Trump anunciou o acordo após um telefonema a três que teve com o primeiro-ministro israelita, Benjamin Netanyahu e com o rei do Bahrein, Hamad bin Isa al Khalifa, após o qual estes líderes emitiram uma breve declaração.

“Mais uma vitória histórica!”, escreveu Trump, na sua conta pessoal da rede social Twitter.

Netanyahu também já anunciou o acordo aos cidadãos de Israel, dizendo-se “comovido” por ter conseguido “um outro acordo de paz com outro país árabe, o Bahrein”.

“Este acordo soma-se à paz histórica com os Emirados Árabes Unidos”, disse Netanyahu, numa declaração em hebraico.

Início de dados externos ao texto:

Lemma count_section_collect text chapter section start cur f off ls seen :
  start ++ cur ++ concat ls = text -> off = byte_len (start ++ cur) -> (0 < off)%nat ->
  seen = section -> 1 <= section -> seen + Z.of_nat (length ls) < 4294967296 ->
  count_section text chapter section seen (Some (byte_len start)) off f ls =
    Ok (cur ++ text_of (blocks is_h2 (blocks is_h1 (live f ls)).1).1).
Proof.
  revert cur f off. induction ls as [|l ls IH]; intros cur f off Ht -> H0 -> H1 Hb.
  - simpl in *. rewrite app_nil_r in Ht. subst text. rewrite app_nil_r. by rewrite slice_from_app.
  - cbn [length] in Hb. cbn [count_section live].
    assert (Hnext : (byte_len (start ++ cur) + byte_len l)%nat = byte_len (start ++ (cur ++ l)))
      by (rewrite !byte_len_app; lia).
    assert (Ht' : start ++ (cur ++ l) ++ concat ls = text) by (rewrite <- Ht, <- app_assoc; done).
    rewrite Hnext.
    assert (Hrec : forall f', count_section text chapter section section (Some (byte_len start))
        (byte_len (start ++ cur ++ l)) f' ls =
        Ok (cur ++ l ++ text_of (blocks is_h2 (blocks is_h1 (live f' ls)).1).1)).
    { intros f'. rewrite (IH (cur ++ l)); [by rewrite <- app_assoc|done|done| |done..|lia].
      rewrite app_assoc, byte_len_app. lia. }
    destruct (fence_line (trim_start l)).
    { rewrite Hrec. simpl. destruct (blocks is_h1 (live (negb f) ls)) as [p bs]. simpl.
      by destruct (blocks is_h2 p). }
    simpl blocks. change (is_h1 (negb f, l)) with (negb f && starts_with (lit "# ") (trim_start l)).
    destruct (Nat.ltb_spec 0 (byte_len (start ++ cur))); [|lia]. rewrite andb_true_r.
    destruct (negb f && starts_with (lit "# ") (trim_start l)) eqn:Hh.
    + destruct (blocks is_h1 (live f ls)). simpl. rewrite app_nil_r, byte_len_app.
      f_equal. rewrite <- Ht. apply slice_app.
    + destruct (blocks is_h1 (live f ls)) as [p bs] eqn:Hbl. simpl in *. change (is_h2 (negb f, l)) with (negb f && starts_with (lit "## ") (trim_start l)).
      destruct (negb f && starts_with (lit "## ") (trim_start l)) eqn:Hh2.
      * rewrite wrap32_small by lia. destruct (Z.eqb_spec (section + 1) section); [lia|].
        destruct (Z.ltb_spec section (section + 1)); [|lia]. simpl.
        destruct (blocks is_h2 p). simpl. rewrite app_nil_r, byte_len_app.
        f_equal. rewrite <- Ht. apply slice_app.
      * rewrite Hrec, Hbl. simpl. by destruct (blocks is_h2 p).
Qed.

Lemma count_section_seek text chapter section pre f off ls seen :
  pre ++ concat ls = text -> off = byte_len pre -> (0 < off)%nat ->
  0 <= seen < section -> section < 4294967296 -> seen + Z.of_nat (length ls) < 4294967296 ->
  count_section text chapter section seen None off f ls =
    ok_or (section_missing chapter section)
      (text_of <$> (blocks is_h2 (blocks is_h1 (live f ls)).1).2 !! Z.to_nat (section - seen - 1)).
Proof.
  revert pre f off seen. induction ls as [|l ls IH]; intros pre f off seen Ht -> H0 Hs Hi Hb; [done|].
  cbn [length] in Hb. cbn [count_section live].
  assert (Hnext : (byte_len pre + byte_len l)%nat = byte_len (pre ++ l)) by by rewrite byte_len_app.
  assert (H0' : (0 < byte_len (pre ++ l))%nat) by (rewrite byte_len_app; lia).
  assert (Ht' : (pre ++ l) ++ concat ls = text) by (rewrite <- Ht, <- app_assoc; done).
  rewrite Hnext. destruct (fence_line (trim_start l)).
  { rewrite (IH (pre ++ l)); [|done..|lia]. simpl.
    destruct (blocks is_h1 (live (negb f) ls)) as [p bs]. simpl. by destruct (blocks is_h2 p). }
  simpl blocks. change (is_h1 (negb f, l)) with (negb f && starts_with (lit "# ") (trim_start l)).
  destruct (Nat.ltb_spec 0 (byte_len pre)); [|lia]. rewrite andb_true_r.
  destruct (negb f && starts_with (lit "# ") (trim_start l)) eqn:Hh.
  - by destruct (blocks is_h1 (live f ls)).
  - destruct (blocks is_h1 (live f ls)) as [p bs] eqn:Hbl. simpl in *. change (is_h2 (negb f, l)) with (negb f && starts_with (lit "## ") (trim_start l)).
    destruct (negb f && starts_with (lit "## ") (trim_start l)) eqn:Hh2.
    + rewrite wrap32_small by lia. destruct (Z.eqb_spec (seen + 1) section) as [<-|Hne].
      * rewrite (count_section_collect text chapter (seen + 1) pre l); [|done|done|done|done|lia..].
        rewrite Hbl. simpl. destruct (blocks is_h2 p). simpl.
        replace (Z.to_nat (seen + 1 - seen - 1)) with 0%nat by lia. done.
      * destruct (Z.ltb_spec section (seen + 1)); [lia|].
        rewrite (IH (pre ++ l)); [|done|done|done|lia..]. rewrite Hbl. simpl.
        destruct (blocks is_h2 p) as [p2 bs2]. simpl.
        replace (Z.to_nat (section - seen - 1)) with (S (Z.to_nat (section - (seen + 1) - 1))) by lia. done.
    + rewrite (IH (pre ++ l)); [|done|done|done|lia..]. rewrite Hbl. simpl. by destruct (blocks is_h2 p).
Qed.

(** Books without embedded anchors are cut by counting headings, and
    by nothing else: with [chapters] and [sections] the blocks that the
    live [# ] and [## ] lines open (lines in fenced code never count; the
    blocks and the front matter before them partition the text), chapter
    [n] is the text of the n-th chapter, and section [m] of chapter [n] the
    text of its m-th section; the error names the chapter or the section
    that does not exist.  (The text has fewer than 2^32 lines, so the
    counters do not wrap.) *)
Theorem count_based_blocks text n m :
  1 <= n < 4294967296 -> 1 <= m < 4294967296 ->
  Z.of_nat (length (split_inclusive text)) < 4294967296 ->
  count_based_chapter text n =
    ok_or (chapter_missing n) (text_of <$> chapters text !! Z.to_nat (n - 1)) /\
  count_based_section text n m =
    match chapters text !! Z.to_nat (n - 1) with
    | None => Err (chapter_missing n)
    | Some ch => ok_or (section_missing n m) (text_of <$> sections ch !! Z.to_nat (m - 1))
    end /\
  text = text_of (blocks is_h1 (live false (split_inclusive text))).1 ++
         concat (text_of <$> chapters text).
Proof.
  intros Hn Hm Hlen. split_and!.
  - unfold count_based_chapter. rewrite (count_chapter_seek text n []); [|apply split_inclusive_concat|done|lia..].
    by replace (n - 0 - 1) with (n - 1) by lia.
  - unfold count_based_section, chapters.
    pose proof (chapter_start_spec n [] false 0 (split_inclusive text) 0 eq_refl ltac:(lia) ltac:(lia)
      ltac:(lia)) as H.
    replace (n - 0 - 1) with (n - 1) in H by lia.
    destruct (chapter_start n 0 0 false (split_inclusive text)) as [o|]; [|by rewrite H].
    destruct H as (ls1 & l & ls2 & Hs & -> & Hf & Hh & ->). simpl.
    destruct (split_inclusive_lines _ _ _ _ Hs) as ([Hne _] & Hal & _).
    assert (Htext : text = concat ls1 ++ concat (l :: ls2))
      by (by rewrite <- (split_inclusive_concat text), Hs, concat_app).
    assert (Hfrom : slice_from text (byte_len (concat ls1)) = concat (l :: ls2))
      by (rewrite Htext; apply slice_from_app).
    assert (Hsl : split_inclusive (concat (l :: ls2)) = l :: ls2).
    { rewrite Htext, split_inclusive_app in Hs by done.
      pose proof (split_inclusive_cut text ls1 l ls2) as Hc. rewrite Htext, split_inclusive_app in Hc by done.
      rewrite (Hc Hs) in Hs. by apply app_inv_head in Hs. }
    simpl app. rewrite Hfrom, Hsl. cbn [count_section]. rewrite Hf. simpl.
    pose proof (h1_not_h2 _ Hh) as Hh2. unfold is_h2 in Hh2. simpl in Hh2. rewrite Hh2.
    rewrite (count_section_seek _ n m l); [|done|done| |lia..|].
    + unfold sections. simpl. by replace (m - 0 - 1) with (m - 1) by lia.
    + destruct l as [|c l]; [done|]. rewrite byte_len_cons. pose proof (len_utf8_bounds c). lia.
    + rewrite Hs, length_app in Hlen. simpl in Hlen. lia.
  - unfold chapters, text_of. rewrite <- (split_inclusive_concat text) at 1.
    rewrite <- (live_lines false (split_inclusive text)) at 1.
    rewrite <- (blocks_concat is_h1 (live false (split_inclusive text))) at 1.
    rewrite fmap_app, concat_app. f_equal. generalize (blocks is_h1 (live false (split_inclusive text))).2.
    intros bs. induction bs as [|b bs IH]; [done|]. simpl. by rewrite fmap_app, concat_app, IH.
Qed.

Lemma count_based_blocks_witness :
  let text := lit "x" ++ [nl] ++ lit "# A" ++ [nl] ++ lit "## s" ++ [nl] ++ lit "# B" in
  count_based_chapter text 1 = Ok (lit "# A" ++ [nl] ++ lit "## s" ++ [nl]) /\
  count_based_section text 1 1 = Ok (lit "## s" ++ [nl]).
Proof.
  intros text. destruct (count_based_blocks text 1 1) as (H1 & H2 & _); [lia|lia|by vm_compute|].
  rewrite H1, H2. by vm_compute.
Defined.

(** ** Anchored books *)

(** The heading a live line is, if any. *)
Definition heading_of (x : bool * str) : option (nat * option str) :=
  if x.1 && starts_with [hash] (trim_start x.2) then parse_heading_line (trim_start x.2) else None.

(** The line is a heading satisfying [P] (whatever its offset). *)
Definition sat (P : BookHeading -> bool) (x : bool * str) : bool :=
  match heading_of x with Some (lvl, id) => P (mkHeading lvl 0 id) | None => false end.
Definition offset_blind (P : BookHeading -> bool) : Prop :=
  forall lvl o id, P (mkHeading lvl o id) = P (mkHeading lvl 0 id).

Fixpoint heads (off : nat) (als : list (bool * str)) : list BookHeading :=
  match als with
  | [] => []
  | x :: als =>
      let next := (off + byte_len x.2)%nat in
      match heading_of x with
      | Some (lvl, id) => mkHeading lvl off id :: heads next als
      | None => heads next als
      end
  end.

Lemma collect_heads f off ls : collect_from f off ls = heads off (live f ls).
Proof.
  revert f off. induction ls as [|l ls IH]; intros f off; [done|]. simpl.
  destruct (fence_line (trim_start l)); simpl.
  - unfold heading_of. simpl. apply IH.
  - unfold heading_of. simpl. destruct (negb f && starts_with [hash] (trim_start l)); [|apply IH].
    destruct (parse_heading_line (trim_start l)) as [[lvl id]|]; [|apply IH]. by rewrite IH.
Qed.

Lemma text_of_cons x als : text_of (x :: als) = x.2 ++ text_of als.
Proof. done. Qed.
Lemma text_of_app a b : text_of (a ++ b) = text_of a ++ text_of b.
Proof. unfold text_of. by rewrite fmap_app, concat_app. Qed.

Lemma position_heads P off als :
  offset_blind P ->
  match position P (heads off als) with
  | Some pos => exists pre x rest lvl id, als = pre ++ x :: rest /\ heading_of x = Some (lvl, id) /\
      heads off als !! pos = Some (mkHeading lvl (off + byte_len (text_of pre)) id) /\
      drop (S pos) (heads off als) = heads (off + byte_len (text_of (pre ++ [x]))) rest /\
      sat P x = true /\ Forall (fun y => sat P y = false) pre
  | None => Forall (fun y => sat P y = false) als
  end.
Proof.
  intros HP. revert off. induction als as [|x als IH]; intros off; [constructor|]. simpl.
  assert (Hskip : forall k, (sat P x = false) ->
    (forall i, heads off (x :: als) !! (k + i)%nat = heads (off + byte_len x.2) als !! i) ->
    (forall i, drop (S (k + i)) (heads off (x :: als)) = drop (S i) (heads (off + byte_len x.2) als)) ->
    match position P (heads (off + byte_len x.2) als) with
    | Some i => exists pre y rest lvl id, x :: als = pre ++ y :: rest /\ heading_of y = Some (lvl, id) /\
      heads off (x :: als) !! (k + i)%nat = Some (mkHeading lvl (off + byte_len (text_of pre)) id) /\
      drop (S (k + i)) (heads off (x :: als)) = heads (off + byte_len (text_of (pre ++ [y]))) rest /\
      sat P y = true /\ Forall (fun y => sat P y = false) pre
    | None => Forall (fun y => sat P y = false) (x :: als)
    end).
  { intros k Hx Hl Hd. specialize (IH (off + byte_len x.2)%nat).
    destruct (position P (heads (off + byte_len x.2) als)) as [i|]; [|by constructor].
    destruct IH as (pre & y & rest & lvl & id & -> & Hy & Hlk & Hdr & Hs & Hpre).
    exists (x :: pre), y, rest, lvl, id. rewrite Hl, Hd, Hlk, Hdr.
    split_and!; [done|done| | |done|by constructor].
    - rewrite text_of_cons, byte_len_app. do 2 f_equal. lia.
    - change ((x :: pre) ++ [y]) with (x :: (pre ++ [y])).
      rewrite text_of_cons, byte_len_app. f_equal. lia. }
  simpl in Hskip. destruct (heading_of x) as [[lvl id]|] eqn:Hx; simpl.
  - rewrite HP. destruct (P (mkHeading lvl 0 id)) eqn:HPx.
    + exists [], x, als, lvl, id. unfold sat. rewrite Hx. split_and!; try done.
      * simpl. by rewrite Nat.add_0_r.
      * rewrite drop_0. change (text_of ([] ++ [x])) with (x.2 ++ []). by rewrite app_nil_r.
    + specialize (Hskip 1%nat). simpl in Hskip.
      assert (sat P x = false) as Hs by (unfold sat; by rewrite Hx).
      specialize (Hskip Hs (fun _ => eq_refl) (fun _ => eq_refl)).
      destruct (position P (heads (off + byte_len x.2) als)); simpl; exact Hskip.
  - specialize (Hskip 0%nat). simpl in Hskip.
    assert (sat P x = false) as Hs by (unfold sat; by rewrite Hx).
    exact (Hskip Hs (fun _ => eq_refl) (fun _ => eq_refl)).
Qed.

A normalização das relações de Israel com os aliados dos EUA no Médio Oriente, incluindo as ricas monarquias do Golfo, é um objetivo fundamental da estratégia regional de Trump, para conter as aspirações do Irão, que considera ser uma ameaça para a paz na região.

Bahrein e Israel compartilham a mesma hostilidade em relação a Teerão, que acusam de instrumentalizar a comunidade xiita contra a dinastia sunita, promovendo fins terroristas.

Durante uma visita do secretário de Estado norte-americano, Mike Pompeo, ao Bahrein, no final de agosto, o rei al Khalifa reafirmou que o seu país apoia a criação de um estado palestino, parecendo rejeitar implicitamente o apelo de Washington para o restabelecimento de relações com Israel.

Mas o acordo de hoje revela que o Bahrein está ao lado do plano norte-americano para a região, colocando de lado as reservas anteriormente indicadas.

O comunicado tripartido hoje divulgado especifica que o Bahrein participará numa cerimónia de assinatura do acordo, marcada para terça-feira, na Casa Branca, onde também estará presente Benjamin Netanyahu.